Il supporto delle ONG può influenzare negativamente i diritti territoriali in Amazzonia.
Mitch Anderson, fondatore e direttore esecutivo di Amazon Frontlines, ha dichiarato a Mongabay che le tensioni nella regione non derivano dal coinvolgimento dell’ONG, ma dall’approccio inconsapevole del governo ecuadoriano nella creazione di “aree protette” che si sovrappongono alle terre ancestrali indigene. Inoltre, il governo ha stipulato accordi di “utilizzo e accesso” con diverse comunità indigene senza considerare adeguatamente le connessioni storiche e culturali con il territorio.

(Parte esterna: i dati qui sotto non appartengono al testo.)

(** An unknown resource: the loader returns [None], [_run] raises. *)
Lemma run_unavailable_backend (w : world) (run_spec : gmap string Any)
    (project project' : Project) :
  construct_run_spec uri experiment_name wandb_project wandb_entity docker_image
    entry_point version parameters (Some (default ∅ config)) = Return run_spec →
  create_project_from_spec run_spec api = Return project →
  fetch_and_validate_project project api = Return project' →
  load_backend resource api
    (runner_config_of PROJECT_SYNCHRONOUS PROJECT_DOCKER_ARGS synchronous
       (Some (docker_args_object docker_args w))) = Return None →
  (launch w).2 =
  Raise (ExecutionException
           ("Unavailable backend " +:+ resource +:+ ", available backends: "
              +:+ String.concat ", " (dict_keys WANDB_RUNNERS))).
Proof.
  intros H_spec H_create H_fetch H_load. unfold runner_config_of in H_load.
  rewrite run_eq. unfold _run. eval_M.
  rewrite H_spec. eval_M. rewrite H_create. eval_M. rewrite H_fetch. eval_M.
  rewrite H_load. reflexivity.
Qed.

(** *** A submission that succeeds *)

Section Submitted.
Variable w : world.
Variables (run_spec : gmap string Any) (project project' : Project).
Variables (backend : Backend) (h : AbstractRun).

Hypothesis H_spec :
  construct_run_spec uri experiment_name wandb_project wandb_entity docker_image
    entry_point version parameters (Some (default ∅ config)) = Return run_spec.
Hypothesis H_create : create_project_from_spec run_spec api = Return project.
Hypothesis H_fetch : fetch_and_validate_project project api = Return project'.
Hypothesis H_load :
  load_backend resource api
    (runner_config_of PROJECT_SYNCHRONOUS PROJECT_DOCKER_ARGS synchronous
       (Some (docker_args_object docker_args w))) = Return (Some backend).
Hypothesis H_run : backend_run backend project' = Return h.

(** The calls of the four stages, in the order of [_run]. *)
Local Abbreviation stages :=
  [Call_construct_run_spec uri experiment_name wandb_project wandb_entity docker_image
     entry_point version parameters (Some (default ∅ config));
   Call_create_project_from_spec run_spec;
   Call_fetch_and_validate_project project;
   Call_load_backend resource
     (runner_config_of PROJECT_SYNCHRONOUS PROJECT_DOCKER_ARGS synchronous
        (Some (docker_args_object docker_args w)));
   Call_backend_run backend project'].

Lemma _run_submits (w1 : world) :
  submit (Some (docker_args_object docker_args w)) resource (Some (default ∅ config))
    synchronous api w1
  = (after w1 stages, Return h).
Proof.
  unfold runner_config_of in *. unfold _run. eval_M.
  rewrite H_spec. eval_M. rewrite H_create. eval_M. rewrite H_fetch. eval_M.
  rewrite H_load. eval_M. rewrite H_run. norm_trace. reflexivity.
Qed.

(** The world in which the wait begins. *)
Local Abbreviation submitted :=
  (after {| heap := heap_after_injection sys_platform is_local docker_args w;
            trace := trace w |} stages).

(** A synchronous [run] is the submission followed by [_wait_for]. *)
Lemma run_synchronous :
  truthy synchronous = true →
  launch w = match wait_for h submitted with
             | (w', Return _) => (w', Return h)
             | (w', Raise e) => (w', Raise e)
             end.
Proof.
  intros Hsync. rewrite run_eq. unfold mbind, M_bind, bind.
  rewrite _run_submits, Hsync.
  destruct (wait_for h _) as [w' [[]|e]]; reflexivity.
Qed.

(** Without [synchronous], [run] submits all the same and then raises. *)
Lemma run_not_synchronous :
  truthy synchronous = false →
  launch w = (submitted, Raise unsupported).
Proof.
  intros Hsync. rewrite run_eq. unfold mbind, M_bind, bind.
  rewrite _run_submits, Hsync. reflexivity.
Qed.

Lemma cancel_calls_stages : cancel_calls h stages = 0.
Proof. reflexivity. Qed.

(** C8. A successful synchronous [run] calls the stages in the fixed order
    RunSpec Builder ([construct_run_spec]), Project Resolver
    ([create_project_from_spec], then [fetch_and_validate_project]), Backend
    Loader ([load_backend]), Backend Runner ([backend.run]), and only then
    blocks on [wait()] of the handle that [backend.run] returned; it returns
    that handle. *)
Theorem run_stages_in_order :
  truthy synchronous = true →
  wait h = Return true →
  launch w =
  ({| heap := heap_after_injection sys_platform is_local docker_args w;
      trace := trace w ++
        [Call_construct_run_spec uri experiment_name wandb_project wandb_entity
           docker_image entry_point version parameters (Some (default ∅ config));
         Call_create_project_from_spec run_spec;
         Call_fetch_and_validate_project project;
         Call_load_backend resource
           (runner_config_of PROJECT_SYNCHRONOUS PROJECT_DOCKER_ARGS synchronous
              (Some (docker_args_object docker_args w)));
         Call_backend_run backend project';
         Call_wait h;
         Log_info "=== Submitted run succeeded ==="] |},
   Return h).
Proof.
  intros Hsync Hwait. rewrite run_synchronous; [| done].
  rewrite _wait_for_eq, Hwait. norm_trace. reflexivity.
Qed.

(** C3. For a synchronous [run] whose backend submission succeeds: if
    [wait()] of the submitted handle returns false, [run] raises
    [ExecutionException("Submitted run failed")]; if it returns true, [run]
    returns that handle and raises nothing. *)
Theorem run_synchronous_outcome :
  truthy synchronous = true →
  (wait h = Return false →
   (launch w).2 = Raise (ExecutionException "Submitted run failed"))
  ∧ (wait h = Return true → (launch w).2 = Return h).
Proof.
  intros Hsync.
  split; intros Hwait; rewrite run_synchronous; try done;
    by rewrite _wait_for_eq, Hwait.
Qed.


(** C6, as the code has it.  When an exception [e] comes out of the blocked
    [wait()] of a synchronous [run]: if [e] is a [KeyboardInterrupt], [run]
    calls [cancel()] on the handle, once, before anything reaches the
    caller; if [e] is any other exception, [run] does not call [cancel()]
    and [e] reaches the caller as it is. *)
Theorem run_cancels_on_interrupt_only (e : exn) :
  truthy synchronous = true →
  wait h = Raise e →
  if isinstance_KeyboardInterrupt e then
    trace (launch w).1 =
      trace w ++ stages ++
        [Call_wait h;
         Log_error "=== Submitted run interrupted, cancelling run ===";
         Call_cancel h]
    ∧ cancel_calls h (trace (launch w).1) = cancel_calls h (trace w) + 1
  else
    launch w = (after submitted [Call_wait h], Raise e)
    ∧ cancel_calls h (trace (launch w).1) = cancel_calls h (trace w).
Proof.
  intros Hsync Hwait. rewrite run_synchronous; [| done].
  rewrite _wait_for_eq, Hwait.
  destruct (isinstance_KeyboardInterrupt e).
  - destruct (cancel h) as [[]|e']; unfold after; cbn [fst snd heap trace].
    all: split; [by rewrite <- app_assoc |].
    all: rewrite !cancel_calls_app, cancel_calls_stages, cancel_calls_interrupted; lia.
  - split; [reflexivity |]. unfold after. cbn [fst heap trace].
    rewrite !cancel_calls_app, cancel_calls_stages.
    change (cancel_calls h [Call_wait h : event]) with 0. lia.
Qed.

Mongabay ha riportato la questione in una serie di articoli in quattro parti, evidenziando la complessità della situazione.
Uno dei co-autori dello studio, Angus Lyall, antropologo presso l’Universidad San Francisco de Quito, ha sottolineato l’importanza della legittimità nei procedimenti legali riguardanti le dispute territoriali. “Le sentenze legali potrebbero non avere alcun effetto reale se non godono di legittimità tra le parti interessate,” ha affermato Lyall in un messaggio a Mongabay. “Inoltre, i processi possono rendere tali dispute più aspre e difficili da risolvere.”
Lyall ha anche menzionato che, sebbene la mediazione possa essere lunga, frustrante e poco produttiva, un principio fondamentale da considerare è che le ONG dovrebbero evitare di inasprire le divisioni tra le comunità o le nazionalità, specialmente quando affrontano sfide e minacce comuni.